(DIRECTIONS):
Search the data for the string "fileSize" and extract every line where it appears.

(Excerpts from a dataset)
[Start of section]

Lemma processClasses_same (classNames : list string) (s s' : store) :
  same_state s s' ->
  (processClasses classNames s).2 = (processClasses classNames s').2
  /\ same_state (processClasses classNames s).1 (processClasses classNames s').1
  /\ exists es, trace (processClasses classNames s).1 = trace s ++ es
                /\ trace (processClasses classNames s').1 = trace s' ++ es.
Proof.
  intros Hsame. pose proof Hsame as (Hc & Hr & Hs).
  pose proof (processClasses_cases classNames s) as H.
  pose proof (processClasses_cases classNames s') as H'.
  rewrite <- Hc in H'. destruct (compiler s).
  - rewrite H, H'. now apply process_new_same.
  - cbn zeta in H, H'. destruct (tailwind_compile default_css) as [c | e]; rewrite H, H'.
    + rewrite <- Hr, <- Hs.
      destruct (process_new_same classNames
                  (Store (Some c) (processedClasses s) (Some (default "" (sheet s)))
                     (trace s ++ init_events default_css))
                  (Store (Some c) (processedClasses s) (Some (default "" (sheet s)))
                     (trace s' ++ init_events default_css)))
        as (Ho & Hst & es & He & He'); [repeat split |].
      split; [exact Ho |]. split; [exact Hst |].
      exists (init_events default_css ++ es). cbn [trace] in He, He'.
      now rewrite He, He', !app_assoc.
    + cbn [fst snd trace]. split; [reflexivity |].
      split; [now repeat split |]. now exists (init_events default_css).
Qed.

(** ** A failed build *)

(** A task that throws after its initialization had a new name. *)
Lemma processClasses_throw_new (classNames : list string) (s : store) (e : exn) :
  (processClasses classNames s).2 = Throw e ->
  is_Some (compiler (processClasses classNames s).1) ->
  new_names classNames (processedClasses s) <> [].
Proof.
  intros He Hc Hnil. apply new_names_nil in Hnil.
  pose proof (processClasses_cases classNames s) as H.
  destruct (compiler s) eqn:Ec.
  - rewrite H, process_new_skip in He by assumption. discriminate.
  - cbn zeta in H. destruct (tailwind_compile default_css) as [c | e']; rewrite H in *.
    + rewrite process_new_skip in He by assumption. discriminate.
    + cbn in Hc. destruct Hc; discriminate.
Qed.

Lemma run_actions_steps (l : list action) (m m' : machine) :
  run_actions l m = Some m' -> rtc step m m'.
Proof.
  revert m. induction l as [| a r IH]; intros m; cbn.
  - now intros [= <-].
  - destruct (perform a m) as [m1 |] eqn:E; [| discriminate].
    intros H. eapply rtc_l; [exists a; exact E | now apply IH].
Qed.

(** ** From a call to the registry *)

(** A link of the queue after a move: it is as it was, or the move was
    its own and took it one stage on. *)
Lemma perform_link (a : action) (m m' : machine) (n : nat) (cs : list string) (st : status) :
  no_rejected (buildQueue m) ->
  perform a m = Some m' ->
  buildQueue m' !! n = Some (cs, st) ->
  buildQueue m !! n = Some (cs, st)
  \/ st = Pending \/ st = Initializing
  \/ (st = Initialized /\ exists c, tailwind_compile default_css = Return c)
  \/ (exists e, st = Finished (Throw e) /\ tailwind_compile default_css = Throw e)
  \/ (exists r, st = Finished r
                /\ Forall (fun cls => cls ∈ processedClasses (mem m')) cs)
  \/ (st = Settled /\ exists r, buildQueue m !! n = Some (cs, Finished r)).
Proof.
  assert (forall k (q : list (list string * status)) t,
             <[k := t]> q !! n = Some (cs, st) ->
             q !! n = Some (cs, st) \/ (n = k /\ t = (cs, st))) as Hins.
  { intros k q t H. destruct (decide (n = k)) as [-> | Hne].
    - right. apply list_lookup_insert_Some in H as [(_ & <- & _) | [Hk _]]; [auto | congruence].
    - left. now rewrite list_lookup_insert_ne in H by congruence. }
  intros Hnr.
  destruct a as [inputs | css | i | k | k | k | k]; cbn [perform].
  - intros [= <-] H. cbn [tw snd queueClassProcessing buildQueue] in H.
    apply lookup_app_Some in H as [H | [_ H]]; [now left |].
    destruct (n - length (buildQueue m)) as [| j]; [| discriminate].
    injection H as _ <-. now right; left.
  - intros [= <-] H. now left.
  - unfold settle_initializeCompiler. destruct (inits m !! i); [| discriminate].
    intros [= <-] H. now left.
  - unfold begin_task.
    destruct (buildQueue m !! k) as [[cs0 []] |] eqn:El; try discriminate.
    destruct (predecessor_settled k (buildQueue m));
      [| now rewrite predecessor_not_rejected].
    destruct (compiler _); intros [= <-] H; cbn [buildQueue mem] in *;
      apply Hins in H as [H | [-> [= <- <-]]]; auto.
    do 5 right; left. eexists. split; [reflexivity |]. apply process_new_registered.
  - unfold initialize_task.
    destruct (buildQueue m !! k) as [[cs0 []] |] eqn:El; try discriminate.
    intros [= <-] H; cbn [buildQueue mem] in *.
    apply Hins in H as [H | [-> [= <- <-]]]; [now left |].
    pose proof (initializeCompiler_settle_cases None (mem m)) as Hc. cbn zeta in Hc.
    change (default default_css None) with default_css in Hc.
    destruct (tailwind_compile default_css) as [c | e]; rewrite Hc; cbn [snd].
    + do 3 right; left. eauto.
    + do 4 right; left. eauto.
  - unfold continue_task.
    destruct (buildQueue m !! k) as [[cs0 []] |] eqn:El; try discriminate.
    intros [= <-] H; cbn [buildQueue mem] in *.
    apply Hins in H as [H | [-> [= <- <-]]]; [now left |].
    do 5 right; left. eexists. split; [reflexivity |]. apply process_new_registered.
  - rewrite settle_task_eq.
    destruct (buildQueue m !! k) as [[cs0 []] |] eqn:El; try discriminate.
    intros [= <-] H; cbn [buildQueue mem] in *.
    apply Hins in H as [H | [-> [= <- <-]]]; [now left |].
    do 6 right. eauto.
Qed.
(** X27. In a well-formed directory, for a name that is not empty,
    not "." or ".." and holds no NUL byte, [findEntry] returns the entry
    of the first walked entry whose name length and name bytes are those
    of the name: its inode number, and its file type byte mapped from
    [EXT2_FT_REG_FILE] to regular, from [EXT2_FT_DIR] to directory, from
    [EXT2_FT_SYMLINK] to symlink and from any other value to none.  When
    no entry bears the name, the walk ends at [fileSize] and [findEntry]
    returns nothing. *)
Theorem find_entry_returns_first_match :
  forall EXT2_FT_REG_FILE EXT2_FT_DIR EXT2_FT_SYMLINK inode window name offsets,
    EXT2_FT_REG_FILE <> EXT2_FT_DIR ->
    EXT2_FT_REG_FILE <> EXT2_FT_SYMLINK ->
    EXT2_FT_DIR <> EXT2_FT_SYMLINK ->
    well_formed window (fileSize inode) offsets ->
    name <> [] -> name <> dot -> name <> dotdot -> ~ In x00 name ->
    (forall before o after,
       offsets = before ++ o :: after ->
       (forall o', In o' before -> ~ named window o' name) ->
       named window o name ->
       exists type,
         snd (findEntry EXT2_FT_REG_FILE EXT2_FT_DIR EXT2_FT_SYMLINK
                inode window name)
         = Done (Some {| entry_inode := disk_inode window o;
                         entry_fileType := type |}) /\
         (diskFileType window o = EXT2_FT_REG_FILE -> type = kTypeRegular) /\
         (diskFileType window o = EXT2_FT_DIR -> type = kTypeDirectory) /\
         (diskFileType window o = EXT2_FT_SYMLINK -> type = kTypeSymlink) /\
         (diskFileType window o <> EXT2_FT_REG_FILE ->
          diskFileType window o <> EXT2_FT_DIR ->
          diskFileType window o <> EXT2_FT_SYMLINK -> type = kTypeNone)) /\
    ((forall o, In o offsets -> ~ named window o name) ->
     findEntry_walk EXT2_FT_REG_FILE EXT2_FT_DIR EXT2_FT_SYMLINK
       (S (Z.to_nat (fileSize inode))) window (fileSize inode) name 0
     = Finished (fileSize inode) /\
     snd (findEntry EXT2_FT_REG_FILE EXT2_FT_DIR EXT2_FT_SYMLINK
            inode window name)
     = Done None).
Proof.
  intros REG DIR SYMLINK inode window name offsets D1 D2 D3 [Hmap Hent]
    N1 N2 N3 Hnul.
  pose proof (entries_from_bound _ _ _ _ Hent) as Hsize.
  assert (Hwin : fileSize inode <= Z.of_nat (length window))
    by (rewrite Hmap; now apply cache_size_covers).
  pose proof (entries_from_count _ _ _ 0 ltac:(lia) Hent) as Hcount.
  split.
  - intros before o after -> Hno Hyes.
    exists (entry_type REG DIR SYMLINK (diskFileType window o)). split.
    + rewrite findEntry_unfold by assumption.
      rewrite (walk_found REG DIR SYMLINK window (fileSize inode) name
                 Hwin Hnul before _ 0 o after Hent); [reflexivity| | |];
        try assumption.
      rewrite length_app in Hcount. simpl in Hcount. lia.
    + unfold entry_type.
      destruct (Z.eqb_spec (diskFileType window o) REG) as [E1|E1];
        destruct (Z.eqb_spec (diskFileType window o) DIR) as [E2|E2];
        destruct (Z.eqb_spec (diskFileType window o) SYMLINK) as [E3|E3];
        repeat split; intros; try reflexivity; congruence.
  - intros Hno.
    assert (W : findEntry_walk REG DIR SYMLINK (S (Z.to_nat (fileSize inode)))
                  window (fileSize inode) name 0
                = Finished (fileSize inode)).
    { apply (walk_finished REG DIR SYMLINK window (fileSize inode) name
               Hwin Hnul offsets); try assumption. lia. }
    split; [assumption|].
    rewrite findEntry_unfold, W, Z.eqb_refl by assumption. reflexivity.
Qed.
Lemma generate_handles_style_blind_witness :
  facecolor <$> [mkRectangle (0, 0) 1 1 "none" "r" 1]
  = facecolor <$> [mkRectangle (0, 0) 1 1 "none" "k" 0].
Proof.
  apply (generate_handles_style_blind (P := Sample.patch_init)
           (P' := Sample.patch_init) [""] ["none"] "k" "r" 0 1).
  - reflexivity.
  - reflexivity.
Defined.

End LegendCycleExtras.


(** * Further properties of the script body *)

Section ScriptMoreFacts.
Import Py Geo Agg Script.
Context {Geometry : Type}.
Variable intersects : Geometry → Geometry → bool.

Lemma foldl_add_from (a : Z) (xs : list Z) :
  foldl Z.add a xs = a + foldl Z.add 0 xs.
Proof.
  revert a. induction xs as [| x xs IH]; intros a; cbn [foldl]; [lia |].
  rewrite (IH (a + x)), (IH (0 + x)). lia.
Qed.

Lemma sum_cons (x : Z) (xs : list Z) : sum (x :: xs) = x + sum xs.
Proof. unfold sum. cbn [foldl]. rewrite foldl_add_from. lia. Qed.

Lemma sum_app (xs ys : list Z) : sum (xs ++ ys) = sum xs + sum ys.
Proof.
  induction xs as [| x xs IH]; [done |].
  rewrite <- app_comm_cons, !sum_cons, IH. lia.
Qed.

(** The rows one ward gives carry its population, once per match. *)
Lemma joined_rows_of_population (counties : list (@Feature Geometry CountyAttrs))
    (w : @Feature Geometry WardAttrs) :
  sum (col_Population <$> joined_rows_of intersects counties w)
  = Population (attrs w)
    * Z.of_nat (length (matching intersects (geometry w) counties)).
Proof.
  unfold joined_rows_of.
  induction (matching intersects (geometry w) counties) as [| c cs IH];
    [cbn; lia |].
  rewrite !fmap_cons, sum_cons, IH. cbn [length]. unfold col_Population. cbn.
  lia.
Qed.

Lemma total_join_rows (wards : list (@Feature Geometry WardAttrs))
    (counties : list (@Feature Geometry CountyAttrs)) :
  total (join_rows intersects wards counties)
  = sum ((λ w, Population (attrs w)
               * Z.of_nat (length (matching intersects (geometry w) counties)))
         <$> wards).
Proof.
  unfold total. induction wards as [| w wards IH]; [done |].
  rewrite join_rows_cons, fmap_app, sum_app, IH, fmap_cons, sum_cons.
  by rewrite joined_rows_of_population.
Qed.

End ScriptMoreFacts.

Section ScriptExtras.
Import Py Geo Agg Script.
(** A policy hands out every task once when its states carry, for each
    resource, a list of the tasks still meant for it ([pending]), and a
    query returns some of the asker's pending tasks and drops them from
    every list, an empty answer meaning the asker has none left. *)
Record handout (ok : S -> Prop) (pending : S -> Z -> list Z) : Prop :=
  mkHandout {
    handout_valid : forall s r i,
      ok s -> i ∈ pending s r -> 0 <= i < Z.of_nat n;
    handout_query : forall s r,
      ok s -> 0 <= r < R ->
      exists s' ts,
        query s r = Ok (s', PyList ts) /\ ok s' /\ NoDup ts /\
        (ts = [] -> pending s r = []) /\
        (forall i, i ∈ ts -> i ∈ pending s r) /\
        (forall r' i, i ∈ pending s r' -> i ∈ ts \/ i ∈ pending s' r') /\
        (forall r' i, i ∈ pending s' r' -> (i ∉ ts) /\ i ∈ pending s r')
  }.

(** What the engine keeps true of such a policy: pending tasks are free
    in the mapping, and a free task is pending for a queued resource. *)
Record served (ok : S -> Prop) (pending : S -> Z -> list Z)
    (st : state S) : Prop := mkServed {
  served_ok : ok (scheduler st);
  served_free : forall r i, i ∈ pending (scheduler st) r ->
    mapping st !! Z.to_nat i = Some (-1);
  served_owed : forall k, (k < n)%nat -> mapping st !! k = Some (-1) ->
    exists r, r ∈ (resources st).*2 /\
              Z.of_nat k ∈ pending (scheduler st) r
}.
Lemma precompile_cacheBelow (rule : JsValue) (this : Instance) (w : World) :
  (forall id, identity rule = Some id -> id < next_id w) ->
  cacheBelow (this, w) ->
  let s' := snd (precompile rule (this, w)) in
  cacheBelow s' /\ next_id w <= next_id (snd s').
Proof.
  intros Hrule Hc. cbn zeta.
  destruct (precompile rule (this, w)) as [r [this' w']] eqn:E. cbn [fst snd]. revert E.
  unfold precompile, bind at 1, validators_has.
  destruct (negb _); [|intros [= _ <- <-]; split; [exact Hc|lia]].
  unfold bind at 1, inWorld at 1, bind at 1. cbn [emit].
  pose proof (getRuleOptionsSchema_next_id rule
                {| next_id := next_id w; trace := EvSchemaLookup rule :: trace w |}) as Hn.
  destruct (FlatConfigHelpers.getRuleOptionsSchema rule _) as [[schema|e] w1];
    cbn [snd next_id] in Hn;
    [|intros [= _ <- <-]; split; [now apply (cacheBelow_same_cache this w)|lia]].
  destruct (truthy schema);
    [|intros [= _ <- <-]; split; [now apply (cacheBelow_same_cache this w)|lia]].
  unfold bind, inWorld, compile.
  destruct (ajv_compile schema) as [f|e]; cbn.
  - unfold validators_set. destruct (identity rule) as [id0|] eqn:Hid.
    + intros [= _ <- <-]. split; [|cbn; lia]. intros id Hs. cbn [fst snd validators next_id] in *.
      destruct (decide (id = id0)) as [->|Hne].
      * specialize (Hrule id0 eq_refl). lia.
      * rewrite lookup_insert_ne in Hs by congruence. specialize (Hc id Hs). cbn in Hc. lia.
    + intros [= _ <- <-]. split; [|cbn; lia].
      intros id Hs. specialize (Hc id Hs). cbn [fst snd next_id] in *. lia.
  - intros [= _ <- <-]. split; [|cbn; lia].
    intros id Hs. specialize (Hc id Hs). cbn [fst snd next_id] in *. lia.
Qed.

Lemma applyValidator_next_id (ruleId : string) (ruleOptions rule : JsValue)
    (this : Instance) (w : World) :
  let s' := snd (applyValidator ruleId ruleOptions rule (this, w)) in
  fst s' = this /\ next_id w <= next_id (snd s').
Proof.
  cbn zeta.
  destruct (applyValidator ruleId ruleOptions rule (this, w)) as [r [this' w']] eqn:E.
  cbn [fst snd]. revert E.
  unfold applyValidator, bind at 1, validators_get.
  destruct (match identity rule with
            | Some id => validators this !! id
            | None => None
            end) as [validateRule|]; [|intros [= _ <- <-]; split; [reflexivity|lia]].
  unfold bind at 1, inWorld at 1.
  pose proof (slice1_next_id ruleOptions w) as Hs.
  destruct (slice1 ruleOptions w) as [[options|e] w1]; cbn [snd] in Hs;
    [|intros [= _ <- <-]; split; [reflexivity|lia]].
  unfold bind, inWorld, run, emit. cbn.
  destruct (validateRule options); intros [= _ <- <-]; split; (reflexivity || (cbn; lia)).
Qed.

Lemma validateEntry_cacheBelow (config : JsValue) (entry : string * JsValue)
    (this : Instance) (w : World) :
  builtinsBelow (next_id w) ->
  below (next_id w) config ->
  cacheBelow (this, w) ->
  let s' := snd (validateEntry config entry (this, w)) in
  cacheBelow s' /\ next_id w <= next_id (snd s').
Proof.
  intros Hbuiltins Hbelow Hc. cbn zeta. destruct entry as [ruleId ruleOptions].
  destruct (validateEntry config (ruleId, ruleOptions) (this, w)) as [r [this' w']] eqn:E.
  cbn [fst snd]. revert E. unfold validateEntry.
  destruct (String.eqb ruleId "__proto__"); [intros [= _ <- <-]; split; [exact Hc|lia]|].
  unfold bind at 1, liftO at 1.
  destruct (get ruleOptions "0") as [severity|e]; [|intros [= _ <- <-]; split; [exact Hc|lia]].
  destruct (strict_equals severity (JNum 0)); [intros [= _ <- <-]; split; [exact Hc|lia]|].
  unfold bind at 1, inWorld at 1, bind at 1. cbn [emit].
  destruct (resolveRule ruleId config {| next_id := next_id w; trace := EvResolve ruleId :: trace w |})
    as [[rule|e] w1] eqn:Hres.
  - destruct (resolveRule_identity _ _ _ _ _ Hres Hbuiltins Hbelow) as [Hle Hrule].
    cbn [next_id] in Hle.
    unfold bind at 1.
    destruct (precompile_cacheBelow rule this w1 Hrule (cacheBelow_same_cache this w w1 Hle Hc))
      as [Hc2 Hle2]. cbn zeta in Hc2, Hle2.
    destruct (precompile rule (this, w1)) as [[[]|e] [this2 w2]]; cbn [fst snd] in *.
    + destruct (applyValidator_next_id ruleId ruleOptions rule this2 w2) as [Hthis Hle3].
      cbn zeta in Hthis, Hle3.
      destruct (applyValidator ruleId ruleOptions rule (this2, w2)) as [r3 [this3 w3]].
      cbn [fst snd] in *. intros [= _ <- <-]. subst this3.
      split; [now apply (cacheBelow_same_cache this2 w2)|lia].
    + intros [= _ <- <-]. split; [exact Hc2|lia].
  - pose proof (resolveRule_next_id ruleId config
                  {| next_id := next_id w; trace := EvResolve ruleId :: trace w |}) as Hle.
    rewrite Hres in Hle. cbn [snd next_id] in Hle.
    intros [= _ <- <-]. split; [now apply (cacheBelow_same_cache this w)|lia].
Qed.

Lemma below_le (n m : ObjId) (v : JsValue) : n <= m -> below n v -> below m v.
Proof. intros Hle Hb id Ho. specialize (Hb id Ho). lia. Qed.

Lemma validateEntries_cacheBelow (config : JsValue) (entries : list (string * JsValue))
    (this : Instance) (w : World) :
  builtinsBelow (next_id w) ->
  below (next_id w) config ->
  cacheBelow (this, w) ->
  let s' := snd (validateEntries config entries (this, w)) in
  cacheBelow s' /\ next_id w <= next_id (snd s').
Proof.
  revert this w.
  induction entries as [|entry entries IH]; intros this w Hbuiltins Hbelow Hc; cbn zeta.
  - cbn. split; [exact Hc|lia].
  - cbn [validateEntries]. unfold bind.
    destruct (validateEntry_cacheBelow config entry this w Hbuiltins Hbelow Hc) as [Hc1 Hle1].
    cbn zeta in Hc1, Hle1.
    destruct (validateEntry config entry (this, w)) as [[[]|e] [this1 w1]]; cbn [fst snd] in *.
    + destruct (IH this1 w1 (builtinsBelow_le _ _ Hle1 Hbuiltins)
                  (below_le _ _ _ Hle1 Hbelow) Hc1) as [Hc2 Hle2].
      cbn zeta in Hc2, Hle2. split; [exact Hc2|lia].
    + split; [exact Hc1|lia].
Qed.

Lemma validate_cacheBelow (config : JsValue) (this : Instance) (w : World) :
  builtinsBelow (next_id w) ->
  below (next_id w) config ->
  cacheBelow (this, w) ->
  let s' := snd (validate config (this, w)) in
  cacheBelow s' /\ next_id w <= next_id (snd s').
Proof.
  intros Hbuiltins Hbelow Hc. cbn zeta. unfold validate, bind, liftO.
  destruct (get config "rules") as [rules|]; [|split; [exact Hc|cbn; lia]].
  destruct (negb (truthy rules)); [split; [exact Hc|cbn; lia]|].
  destruct (Object_entries rules) as [entries|]; [|split; [exact Hc|cbn; lia]].
  now apply validateEntries_cacheBelow.
Qed.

[End of section]

(RESULT):
    no entry bears the name, the walk ends at [fileSize] and [findEntry]
    well_formed window (fileSize inode) offsets ->
       (S (Z.to_nat (fileSize inode))) window (fileSize inode) name 0
     = Finished (fileSize inode) /\
  assert (Hwin : fileSize inode <= Z.of_nat (length window))
      rewrite (walk_found REG DIR SYMLINK window (fileSize inode) name
    assert (W : findEntry_walk REG DIR SYMLINK (S (Z.to_nat (fileSize inode)))
                  window (fileSize inode) name 0
                = Finished (fileSize inode)).
    { apply (walk_finished REG DIR SYMLINK window (fileSize inode) name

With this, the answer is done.